• **Goal of the exercise**: Extract precisely the lines of the entries below, from the first line through the line containing "destruct (Crawler.json_search res)".

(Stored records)
+ + + + +

Lemma sweep_yield fuel g s running_total batch g' :
  result (Crawler.sweep fuel g s) = Ok (Some (running_total, batch), g') ->
  Forall (fun m => Crawler.is_hit m = true) batch /\
  Crawler.pc g' = Crawler.AfterYield batch /\
  same_search g g' /\
  Crawler.room_type g' = Crawler.room_type g /\
  Crawler.newest_message_id g' = Crawler.newest_message_id g /\
  Crawler.offset g <= Crawler.offset g'.
Proof.
  revert g s. induction fuel as [|fuel IH]; intros g s; [discriminate|].
  cbn [Crawler.sweep].
  destruct (result (Crawler.search_request g s)) as [res|f] eqn:Ereq.
  2:{ rewrite (bind_fail _ _ _ _ Ereq). discriminate. }
  rewrite (bind_ok _ _ _ _ Ereq). cbn [result].
  generalize (rest (Crawler.search_request g s)). clear s Ereq. intros s.
  destruct (Crawler.json_search res) as [page|f];
    [rewrite bind_lift_ok | discriminate].
  destruct (Crawler.extract_hits (snd page)) as [hits|f] eqn:Eh;
    [rewrite bind_lift_ok | discriminate].
  apply extract_hits_flagged in Eh.
  destruct hits as [|first hits]; [discriminate|].
  replace (Z.of_nat (List.length (first :: hits)) =? 0) with false by reflexivity.
  rewrite (bind_ok _ _ s (id first <? Crawler.oldest_message_id g)) by reflexivity.
  cbn [bind lift ret result events rest app Crawler.index nth_error].
  destruct (id first <? Crawler.oldest_message_id g); [discriminate|].
  destruct (filter (Crawler.in_range g) (first :: hits)) as [|m batch'] eqn:Ef.
  { replace (Z.of_nat (List.length (@nil Message)) =? 0) with true by reflexivity.
    intros H. apply IH in H.
    destruct H as (H1 & H2 & (S1 & S2 & S3 & S4) & H4 & H5 & H6).
    cbn [Crawler.set_offset Crawler.self Crawler.room_id Crawler.author_id
         Crawler.oldest_message_id Crawler.room_type Crawler.newest_message_id
         Crawler.offset] in *.
    repeat split; try assumption. lia. }
  replace (Z.of_nat (List.length (m :: batch')) =? 0) with false by reflexivity.
  unfold emit, bind, ret. cbn [result].
  intros H. injection H as _ <- <-.
  cbn [Crawler.set_pc Crawler.set_total_results_size Crawler.pc Crawler.self
       Crawler.room_id Crawler.author_id Crawler.oldest_message_id Crawler.room_type
       Crawler.newest_message_id Crawler.offset].
  unfold same_search.
  cbn [Crawler.self Crawler.room_id Crawler.author_id Crawler.oldest_message_id].
  repeat split; try lia.
  rewrite <- Ef. apply Forall_forall. intros x Hx. apply filter_In in Hx.
  destruct Hx as [Hx _]. rewrite Forall_forall in Eh. now apply Eh.
Qed.

Lemma next_yield fuel g s running_total batch g' :
  result (Crawler.next fuel g s) = Ok (Some (running_total, batch), g') ->
  Forall (fun m => Crawler.is_hit m = true) batch /\
  Crawler.pc g' = Crawler.AfterYield batch /\
  same_search g g' /\
  Crawler.room_type g'
  = match Crawler.pc g with
    | Crawler.AtStart => lower (Crawler.room_type g) ++ "s"
    | _ => Crawler.room_type g
    end /\
  Crawler.offset g <= Crawler.offset g'.
Proof.
  unfold Crawler.next. destruct (Crawler.pc g) as [|messages|].
  - destruct (existsb _ _); [|discriminate].
    intros H. apply sweep_yield in H.
    destruct H as (H1 & H2 & H3 & H4 & _ & H6). repeat split; try assumption; apply H3.
  - destruct (Crawler.index_last messages) as [last|f];
      [rewrite bind_lift_ok | discriminate].
    intros H. apply sweep_yield in H.
    destruct H as (H1 & H2 & H3 & H4 & _ & H6). repeat split; try assumption; apply H3.
  - discriminate.
Qed.

(** A property of the yielded pairs that each resumption extends holds of
    all the pairs of a loop over the generator. *)
Lemma for_each_yields_ind {St} (P : Crawler.Gen -> list (Z * list Message) -> Prop) :
  (forall g, P g []) ->
  (forall fuel g s running_total batch g' ys,
      result (Crawler.next fuel g s) = Ok (Some (running_total, batch), g') ->
      P g' ys -> P g ((running_total, batch) :: ys)) ->
  forall fuel (consume : Z * list Message -> St -> M St) g st s,
    (forall y st' s', yields (events (consume y st' s')) = []) ->
    P g (yields (events (Crawler.for_each fuel consume g st s))).
Proof.
  intros Hnil Hstep fuel consume g st s Hc. revert g st s.
  induction fuel as [|fuel IH]; intros g st s; [apply Hnil|].
  cbn [Crawler.for_each].
  destruct (cursor_bounded g) as [bound Hb].
  pose proof (next_resumed (S fuel) bound g s Hb) as Hn. unfold resumed in Hn.
  destruct (result (Crawler.next (S fuel) g s)) as [[[[total batch]|] g']|f] eqn:En.
  - destruct Hn as (Hy & _).
    rewrite (bind_ok _ _ _ _ En). cbn [events fst snd]. rewrite yields_app, Hy.
    cbn [app]. apply (Hstep (S fuel) g s total batch g' _ En).
    generalize (rest (Crawler.next (S fuel) g s)). intros s1.
    destruct (result (consume (total, batch) st s1)) as [st1|f] eqn:Eb.
    + rewrite (bind_ok _ _ _ _ Eb). cbn [events]. rewrite yields_app, Hc. apply IH.
    + rewrite (bind_fail _ _ _ _ Eb). cbn [events]. rewrite Hc. apply Hnil.
  - destruct Hn as [Hy _].
    rewrite (bind_ok _ _ _ _ En). cbn [events fst snd ret app].
    rewrite app_nil_r, Hy. apply Hnil.
  - rewrite (bind_fail _ _ _ _ En). cbn [events]. rewrite Hn. apply Hnil.
Qed.

Lemma next_yield_total fuel g s running_total batch g' :
  result (Crawler.next fuel g s) = Ok (Some (running_total, batch), g') ->
  batch <> [] /\
  running_total = Crawler.total_results_size g + Z.of_nat (List.length batch) /\
  Crawler.total_results_size g' = running_total /\
  (forall bound, cursor_le bound g ->
                 Forall (fun m => id m <= bound) batch /\ cursor_le bound g').
Proof.
  intros H.
  assert (Hall : forall bound, cursor_le bound g ->
            batch <> [] /\
            running_total = Crawler.total_results_size g + Z.of_nat (List.length batch) /\
            Crawler.total_results_size g' = running_total /\
            Forall (fun m => id m <= bound) batch /\ cursor_le bound g').
  { intros bound Hb. pose proof (next_resumed fuel bound g s Hb) as Hn.
    unfold resumed in Hn. rewrite H in Hn.
    destruct Hn as (_ & H1 & H2 & H3 & _ & H5 & H6).
    repeat split; try assumption.
    revert H2. apply Forall_impl. intros m. lia. }
  destruct (cursor_bounded g) as [bound0 Hb0].
  destruct (Hall bound0 Hb0) as (H1 & H2 & H3 & _).
  repeat split; try assumption; now apply Hall.
Qed.

(** X8: no yielded batch is empty, every yielded message is flagged as
    a hit, and the running totals strictly increase from the total the
    generator starts with. *)
Theorem yielded_batches_flagged_nonempty {St} (consume : Z * list Message -> St -> M St)
    (g : Crawler.Gen) (st : St) (fuel : nat) (script : list Response) :
  (forall y st' s', yields (events (consume y st' s')) = []) ->
  let ys := yields (events (Crawler.for_each fuel consume g st script)) in
  Forall (fun y => snd y <> [] /\ Forall (fun m => Crawler.is_hit m = true) (snd y)) ys /\
  increasing (Crawler.total_results_size g) (map fst ys).
Proof.
  intros Hc. cbv zeta.
  apply (for_each_yields_ind
           (fun g ys =>
              Forall (fun y => snd y <> [] /\
                               Forall (fun m => Crawler.is_hit m = true) (snd y)) ys /\
              increasing (Crawler.total_results_size g) (map fst ys)));
    [| |exact Hc].
  - intros g0. split; [constructor | exact I].
  - intros fuel0 g0 s0 t b g' ys Hn [IH1 IH2].
    destruct (next_yield _ _ _ _ _ _ Hn) as (Hflag & _).
    destruct (next_yield_total _ _ _ _ _ _ Hn) as (Hne & Ht & Ht' & _).
    split; [constructor; [split; assumption | assumption]|].
    cbn [map fst increasing]. rewrite Ht' in IH2. split; [|exact IH2].
    destruct b; [congruence|]. cbn [List.length] in Ht. lia.
Qed.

+ + + + +

• **Solution for this problem**:
Lemma sweep_yield fuel g s running_total batch g' :
  result (Crawler.sweep fuel g s) = Ok (Some (running_total, batch), g') ->
  Forall (fun m => Crawler.is_hit m = true) batch /\
  Crawler.pc g' = Crawler.AfterYield batch /\
  same_search g g' /\
  Crawler.room_type g' = Crawler.room_type g /\
  Crawler.newest_message_id g' = Crawler.newest_message_id g /\
  Crawler.offset g <= Crawler.offset g'.
Proof.
  revert g s. induction fuel as [|fuel IH]; intros g s; [discriminate|].
  cbn [Crawler.sweep].
  destruct (result (Crawler.search_request g s)) as [res|f] eqn:Ereq.
  2:{ rewrite (bind_fail _ _ _ _ Ereq). discriminate. }
  rewrite (bind_ok _ _ _ _ Ereq). cbn [result].
  generalize (rest (Crawler.search_request g s)). clear s Ereq. intros s.
  destruct (Crawler.json_search res) as [page|f];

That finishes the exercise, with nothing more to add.